SG Gutach/Wolfach

SG empfängt Wundertüte Oberhausen – Zweite Hornberg/Lauterbach

Vorbericht SG Gutach/Wolfach : TuS Oberhausen

SG empfängt Wundertüte Oberhausen

Die Niederlage am vergangenen Samstag tat der SG Gutach/Wolfach richtig weh. Nicht nur weil man ein „Vier-Punkte-Spiel“ um den Klassenerhalt ohne große Gegenwehr aus der Hand gegeben hatte, sondern vor allem weil ein toller Lauf mit vier ungeschlagenen Spielen in Folge jäh beendet wurde. Entsprechend angefressen zeigte sich das Trainerteam nach der Begegnung.

Der Auftritt in Singen ist nun aber nicht mehr rückgängig zu machen, nun heißt es für den Landesligisten, Charakter zu zeigen und in den letzten beiden Heimspielen des Jahres die richtige Antwort zu liefern. Erste Gelegenheit hierfür bietet sich am Samstag um 20 Uhr in Wolfach gegen den TuS Oberhausen. Allerdings wird es der letztjährige Südbadenliga-Absteiger der SG nicht einfach machen, die Punkte im Schwarzwald zu behalten. Die Gäste müssen sich wie auch die SG Fragen nach der Konstanz gefallen lassen. Der bisherige Saisonverlauf gleicht dem einer Achterbahnfahrt. Deutlichen Niederlagen gegen Ehingen oder Allensbach steht beispielsweise ein 35:21 Kantersieg gegen den aktuellen Tabellenführer aus Weil gegenüber. Mit der Favoritenrolle scheint der TuS wohl ähnlich „gut“ klarzukommen wie die SG. Zuletzt gelang Oberhausen aber ein deutlicher 38:28 Sieg gegen Maulburg/Steinen, sodass die Gäste mit ausgeglichenem 11:11 Punktverhältnis knapp vor der SGGW rangieren (9:13).

Mit heimischem Publikum im Rücken will Gutach/Wolfach schnell wieder an die Erfolge des Novembers anknüpfen und dem TuS Oberhausen mehr entgegensetzen als zuletzt den Singenern. Wer am Ende für die Gastgeber auflaufen kann, wird sich wie in der gesamten Runde erst wieder am Freitagabend klären.
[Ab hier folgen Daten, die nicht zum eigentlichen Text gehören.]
Definition stm32_parse_header (msg : buff_mgr_t) : prog world bool :=
  do* lift OutOfBounds (load_le (bm_buf msg) 1 2);
  let* msg_len := lift OutOfBounds (load_le (bm_buf msg) 3 2) in
  do* lift OutOfBounds (load_le (bm_buf msg) 5 2);
  ret (msg_len =? u32 (bm_len msg - HEADER_SIZE - 3)).

Definition stm32_parse_protocol (msg : buff_mgr_t) : prog world bool :=
  let buf := bm_buf msg in
  let header := drop 1 buf in
  let* msg_no := lift OutOfBounds (load_le buf 1 2) in
  do* (if msg_no =? MCU2SYSTEM_GENERAL_ACK then stm32_protocol_common_ack_treat buf
       else if msg_no =? MCU2SYSTEM_GPIO_IN then
         let* result := stm32_gpio_in_treat buf in stm32_protocol_send_ack header result
       else if msg_no =? MCU2SYSTEM_ADC_REP then stm32_get_adc_treat buf
       else if msg_no =? MCU2SYSTEM_EVAL_IN then
         let* result := stm32_eval_treat buf in stm32_protocol_send_ack header result
       else if msg_no =? MCU2SYSTEM_VOLUMN_IN then
         let* result := stm32_volumn_treat buf in stm32_protocol_send_ack header result
       else if msg_no =? MCU2SYSTEM_GPIO_IN_REP then
         let* result := stm32_gpio_in_rep_treat buf in stm32_protocol_send_ack header result
       else if msg_no =? MCU2SYSTEM_VERSION_REP then
         let* result := stm32_get_version_treat buf in stm32_protocol_send_ack header result
       else ret tt);
  ret true.

Definition stm32_parse_a_full_msg (msg : buff_mgr_t) : prog world Z :=
  let* h := stm32_parse_header msg in
  let r := b2z h in
  if r <? 0 then ret r
  else let* b := stm32_parse_protocol msg in ret (b2z b).

Definition stm32_protocol_ayalyze (buf : list Z) (len : Z) : prog world Z :=
  protocol_ayalyze (fun m => do* stm32_parse_a_full_msg m; ret tt) buf len.

(** ** The dispatcher, on the abstract state *)

Definition a_ack (p : list Z) : prog aworld unit :=
  a_send_mcu SYSTEM2MCU_GENERAL_ACK (ack_body (msg_id p) (msg_serial p) PROTOCOL_RESULT_OK).

(** What a message of the microcontroller does. *)
Definition a_mcu_msg (p : list Z) : prog aworld unit :=
  let id := msg_id p in
  let body := msg_body p in
  if id =? MCU2SYSTEM_GPIO_IN then
    do* a_send_apk SCORPION2APK_GPIO_IN (take 4 body); a_ack p
  else if id =? MCU2SYSTEM_EVAL_IN then
    do* a_send_apk SCORPION2APK_EVAL_IN (take 1 body); a_ack p
  else if id =? MCU2SYSTEM_VOLUMN_IN then
    do* a_send_apk SCORPION2APK_VOLUMN_IN (take 1 body); a_ack p
  else if id =? MCU2SYSTEM_GPIO_IN_REP then a_ack p
  else if id =? MCU2SYSTEM_VERSION_REP then
    do* modify (a_emit (PropertySet (str "sys.stm32.sw.version")
          (version_value (le_combine (rev (take 2 (drop 2 body)))))));
    do* modify (a_emit (PropertySet (str "sys.stm32.hw.version")
          (version_value (le_combine (rev (take 2 body))))));
    a_ack p
  else ret tt.

(** The bytes of body an identifier asks for. *)
Definition mcu_min (id : Z) : Z :=
  if id =? MCU2SYSTEM_GENERAL_ACK then 5
  else if id =? MCU2SYSTEM_GPIO_IN then 4
  else if id =? MCU2SYSTEM_ADC_REP then 2
  else if id =? MCU2SYSTEM_EVAL_IN then 1
  else if id =? MCU2SYSTEM_VOLUMN_IN then 1
  else if id =? MCU2SYSTEM_GPIO_IN_REP then 2
  else if id =? MCU2SYSTEM_VERSION_REP then 16 else 0.

Definition mcu_wf (p : list Z) : Prop :=
  bytes p /\ HEADER_SIZE <= zlen p /\ mcu_min (msg_id p) <= zlen (msg_body p).

End Stm32.

(** ** Lemmas *)

(** Reads in the body of an unstuffed frame. *)
Lemma body_load8 p x junk j i :
  j = 9 + i -> HEADER_SIZE <= zlen p -> 0 <= i < zlen (msg_body p) ->
  exists b, load8 (frame_x p x ++ junk) j = Some b /\ msg_body p !! Z.to_nat i = Some b.
Proof.
  intros -> Hp Hi. destruct (frame_fields p x junk Hp) as (_ & _ & _ & _ & E9 & _).
  destruct (lookup_lt_is_Some_2 (msg_body p) (Z.to_nat i)) as [b Hb]; [unfold zlen in *; lia|].
  exists b. split; [|done]. unfold load8. destruct (_ <? 0) eqn:E; bool_cases; [lia|].
  replace (Z.to_nat (9 + i)) with (9 + Z.to_nat i)%nat by lia.
  rewrite <- lookup_drop, E9. by apply lookup_app_l_Some.
Qed.

Lemma body_load_le p x junk j i n :
  j = 9 + i -> HEADER_SIZE <= zlen p -> 0 <= i -> 0 <= n -> i + n <= zlen (msg_body p) ->
  load_le (frame_x p x ++ junk) j n =
    Some (le_combine (take (Z.to_nat n) (drop (Z.to_nat i) (msg_body p)))).
Proof.
  intros -> Hp Hi Hn Hl. unfold HEADER_SIZE in Hp.
  assert (frame_x p x ++ junk = (MAGIC_CHAR :: p) ++ [x; MAGIC_CHAR] ++ junk) as ->
    by (unfold frame_x; cbn [app]; by rewrite <- app_assoc).
  assert (zlen (msg_body p) = zlen p - 8) as HB by (unfold msg_body, zlen in *; len).
  rewrite load_le_prefix by (rewrite ?zlen_cons; lia). do 3 f_equal.
  replace (Z.to_nat (9 + i)) with (9 + Z.to_nat i)%nat by lia.
  unfold msg_body. rewrite drop_drop. done.
Qed.

Lemma lookup_take1 (l : list Z) b : l !! 0%nat = Some b -> take 1 l = [b].
Proof. destruct l; simpl; intros; simplify_eq. by destruct l. Qed.

Section Stm32Facts.
Context `{Env}.

Lemma then_reply (c : prog world unit) s p rest :
  HEADER_SIZE <= zlen p -> implements c s ->
  implements (let* result := (do* c; ret PROTOCOL_RESULT_OK) in
              stm32_protocol_send_ack (p ++ rest) result)
             (do* s; a_ack p).
Proof.
  intros Hp Hc w Hw. run. apply refines_bind; [by apply Hc|].
  intros _ w1 Hw1. run. by apply stm32_send_ack_refines.
Qed.

Lemma word_lor hi lo : is_byte hi -> is_byte lo -> Z.lor lo (Z.shiftl hi 8) = lo + 256 * hi.
Proof.
  unfold is_byte. intros Hh Hl. rewrite Z.shiftl_mul_pow2 by lia. change (2 ^ 8) with 256.
  pose proof (Z.add_lor_land lo (hi * 256)) as A.
  assert (Z.land lo (hi * 256) = 0) as A0; [clear A|lia].
  apply Z.bits_inj'. intros n Hn. rewrite Z.land_spec, Z.bits_0. change 256 with (2 ^ 8).
  destruct (decide (n < 8)).
  - rewrite Z.mul_pow2_bits_low by lia. apply andb_false_r.
  - rewrite (Z.bits_above_log2 lo n); [done|lia|].
    destruct (decide (lo = 0)) as [->|]; [simpl; lia|].
    apply Z.log2_lt_pow2; [lia|]. change 256 with (2 ^ 8) in Hl.
    apply Z.lt_le_trans with (2 ^ 8); [lia|]. apply Z.pow_le_mono_r; lia.
Qed.

Lemma version_bytes body i hi lo :
  bytes body -> body !! i = Some hi -> body !! S i = Some lo ->
  Z.lor lo (Z.shiftl hi 8) = le_combine (rev (take 2 (drop i body))).
Proof.
  intros Hb E1 E2. pose proof (Forall_lookup_1 _ _ _ _ Hb E1). pose proof (Forall_lookup_1 _ _ _ _ Hb E2).
  rewrite word_lor by done. rewrite (drop_S _ _ _ E1). rewrite (drop_S _ _ _ E2). simpl. lia.
Qed.

Lemma get_version_refines p x junk :
  bytes p -> HEADER_SIZE <= zlen p -> 16 <= zlen (msg_body p) ->
  implements (do* stm32_get_version_treat (frame_x p x ++ junk); ret tt)
    (do* modify (a_emit (PropertySet (str "sys.stm32.sw.version")
          (version_value (le_combine (rev (take 2 (drop 2 (msg_body p))))))));
     modify (a_emit (PropertySet (str "sys.stm32.hw.version")
          (version_value (le_combine (rev (take 2 (msg_body p)))))))).
Proof.
  intros Hb Hp Hl w Hw. unfold stm32_get_version_treat.
  destruct (body_load8 p x junk 9 0 eq_refl Hp ltac:(lia)) as (hw0 & -> & B0).
  destruct (body_load8 p x junk 10 1 eq_refl Hp ltac:(lia)) as (hw1 & -> & B1).
  destruct (body_load8 p x junk 11 2 eq_refl Hp ltac:(lia)) as (sw0 & -> & B2).
  destruct (body_load8 p x junk 12 3 eq_refl Hp ltac:(lia)) as (sw1 & -> & B3).
  rewrite (body_load_le p x junk 13 4 4 eq_refl) by lia. rewrite (body_load_le p x junk 17 8 4 eq_refl) by lia.
  rewrite (body_load_le p x junk 21 12 4 eq_refl) by lia. run.
  pose proof (bytes_body p Hb) as Hbb.
  rewrite (version_bytes (msg_body p) 2 sw0 sw1 Hbb B2 B3).
  rewrite (version_bytes (msg_body p) 0 hw0 hw1 Hbb B0 B1).
  split_and!; [done|auto with x300|done].
Qed.


Lemma report_byte_refines (report : Z -> prog world unit) id p x junk :
  HEADER_SIZE <= zlen p -> bytes p -> 1 <= zlen (msg_body p) ->
  (forall b, implements (report b) (a_send_apk id [u8 b])) ->
  implements (let* b := lift OutOfBounds (load8 (frame_x p x ++ junk) 9) in report b)
             (a_send_apk id (take 1 (msg_body p))).
Proof.
  intros Hp Hb Hl Hr w Hw. destruct (body_load8 p x junk 9 0 eq_refl Hp ltac:(lia)) as (b & -> & B).
  run. rewrite (lookup_take1 _ _ B).
  rewrite <- (u8_id b) at 2; [by apply Hr|].
  exact (Forall_lookup_1 _ _ _ _ (bytes_body p Hb) B).
Qed.

Lemma gpio_in_refines p x junk :
  HEADER_SIZE <= zlen p -> bytes p -> 4 <= zlen (msg_body p) ->
  implements (let* g := lift OutOfBounds (load_le (frame_x p x ++ junk) 9 4) in
              scorpion_report_gpio_in g)
             (a_send_apk SCORPION2APK_GPIO_IN (take 4 (msg_body p))).
Proof.
  intros Hp Hb Hl w Hw. rewrite (body_load_le p x junk 9 0 4 eq_refl) by lia. run.
  change (Z.to_nat 0) with 0%nat. change (Z.to_nat 4) with 4%nat. rewrite drop_0.
  destruct (body_word (msg_body p) [] (bytes_body p Hb) Hl) as (_ & _ & S).
  rewrite <- S at 2. by apply scorpion_report_gpio_in_refines.
Qed.

(** Two programs that make the same loads first and are equal up to the
    associativity of [bind]. *)
Ltac loads := repeat (run; first
  [ match goal with |- context [lift _ (load8 ?b ?i)] => destruct (load8 b i); [|exact (fun R => R)] end
  | match goal with |- context [lift _ (load_le ?b ?i ?n)] => destruct (load_le b i n); [|exact (fun R => R)] end ]);
  first [exact (fun R => R) | run; exact (fun R => R)].

Lemma stm32_parse_protocol_refines p x junk :
  mcu_wf p ->
  implements (do* stm32_parse_protocol (mkBuff (frame_x p x ++ junk) (zlen (frame_x p x))); ret tt)
             (a_mcu_msg p).
Proof.
  intros (Hb & Hp & Hmin).
  destruct (frame_fields p x junk Hp) as (E1 & _ & _ & ED & _ & EL).
  pose proof (zlen_nonneg junk). pose proof (zlen_nonneg (msg_body p)).
  unfold stm32_parse_protocol, a_mcu_msg. cbn [bm_buf]. rewrite E1, ED. unfold mcu_min in Hmin.
  assert (forall c s, implements c s -> implements
    (do* let* msg_no := lift OutOfBounds (Some (msg_id p)) in do* c; ret true; ret tt) s) as K.
  { intros c s Hc w Hw. specialize (Hc w Hw). run. unfold bind.
    destruct (c w) as [[] w1|?|?]; done. }
  apply K. clear K.
  destruct (msg_id p =? MCU2SYSTEM_GENERAL_ACK) eqn:D1; bool_cases.
  { rewrite D1. intros w Hw.
    change stm32_protocol_common_ack_treat with scorpion_protocol_common_ack_treat.
    rewrite common_ack_treat_ok by lia. simpl. auto. }
  destruct (msg_id p =? MCU2SYSTEM_GPIO_IN) eqn:D2; bool_cases.
  { intros w Hw. pose proof (then_reply _ _ p ([x; MAGIC_CHAR] ++ junk) Hp
      (gpio_in_refines p x junk Hp Hb Hmin) w Hw) as R.
    revert R. unfold stm32_gpio_in_treat. loads. }
  destruct (msg_id p =? MCU2SYSTEM_ADC_REP) eqn:D3; bool_cases.
  { rewrite D3. unfold stm32_get_adc_treat. rewrite (body_load_le p x junk 9 0 2 eq_refl) by lia.
    intros w Hw. run. by apply implements_ret. }
  destruct (msg_id p =? MCU2SYSTEM_EVAL_IN) eqn:D4; bool_cases.
  { intros w Hw. pose proof (then_reply _ _ p ([x; MAGIC_CHAR] ++ junk) Hp
      (report_byte_refines _ _ p x junk Hp Hb Hmin scorpion_report_eval_in_refines) w Hw) as R.
    revert R. unfold stm32_eval_treat. loads. }
  destruct (msg_id p =? MCU2SYSTEM_VOLUMN_IN) eqn:D5; bool_cases.
  { intros w Hw. pose proof (then_reply _ _ p ([x; MAGIC_CHAR] ++ junk) Hp
      (report_byte_refines _ _ p x junk Hp Hb Hmin scorpion_report_volumn_in_refines) w Hw) as R.
    revert R. unfold stm32_volumn_treat. loads. }
  destruct (msg_id p =? MCU2SYSTEM_GPIO_IN_REP) eqn:D6; bool_cases.
  { unfold stm32_gpio_in_rep_treat. rewrite (body_load_le p x junk 9 0 2 eq_refl) by lia.
    intros w Hw. run. by apply stm32_send_ack_refines. }
  destruct (msg_id p =? MCU2SYSTEM_VERSION_REP) eqn:D7; bool_cases; [|apply implements_ret].
  intros w Hw. pose proof (then_reply _ _ p ([x; MAGIC_CHAR] ++ junk) Hp
    (get_version_refines p x junk Hb Hp Hmin) w Hw) as R.
  revert R. unfold stm32_get_version_treat. loads.
Qed.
Vorbericht SG Gutach/Wolfach II : SG Hornberg/Lauterbach II

Kellerduell der Kreisklasse

Am Samstag um 18 Uhr empfängt die zweite Mannschaft der SG Gutach/Wolfach, selbst mit mageren 2:18 Punkten auf dem letzten Platz, den Vorletzten aus Hornberg und Lauterbach. Die Gäste haben aber drei Spiele weniger auf dem Konto, was die Bilanz der gastgebenden Spielgemeinschaft noch düsterer aussehen lässt. Will man nicht schon zur Winterpause weit abgeschlagen bleiben, ist ein Sieg gegen den Nachbarn eigentlich Pflicht. Bisher musste das Team von Olaf Hirt und Dominic Brunenberg-Libonati aber auch schmerzhaft feststellen, dass die Liga kein Wunschkonzert ist. Wieder einmal schmälern Verletzungen und Absagen die Chancen im Vorfeld sichtlich. Nichtsdestotrotz wird das Reserveteam alles daran setzen, die durchaus guten Leistungen auch mal über 60 Minuten aufs Feld zu bringen und das Derby für sich zu entscheiden.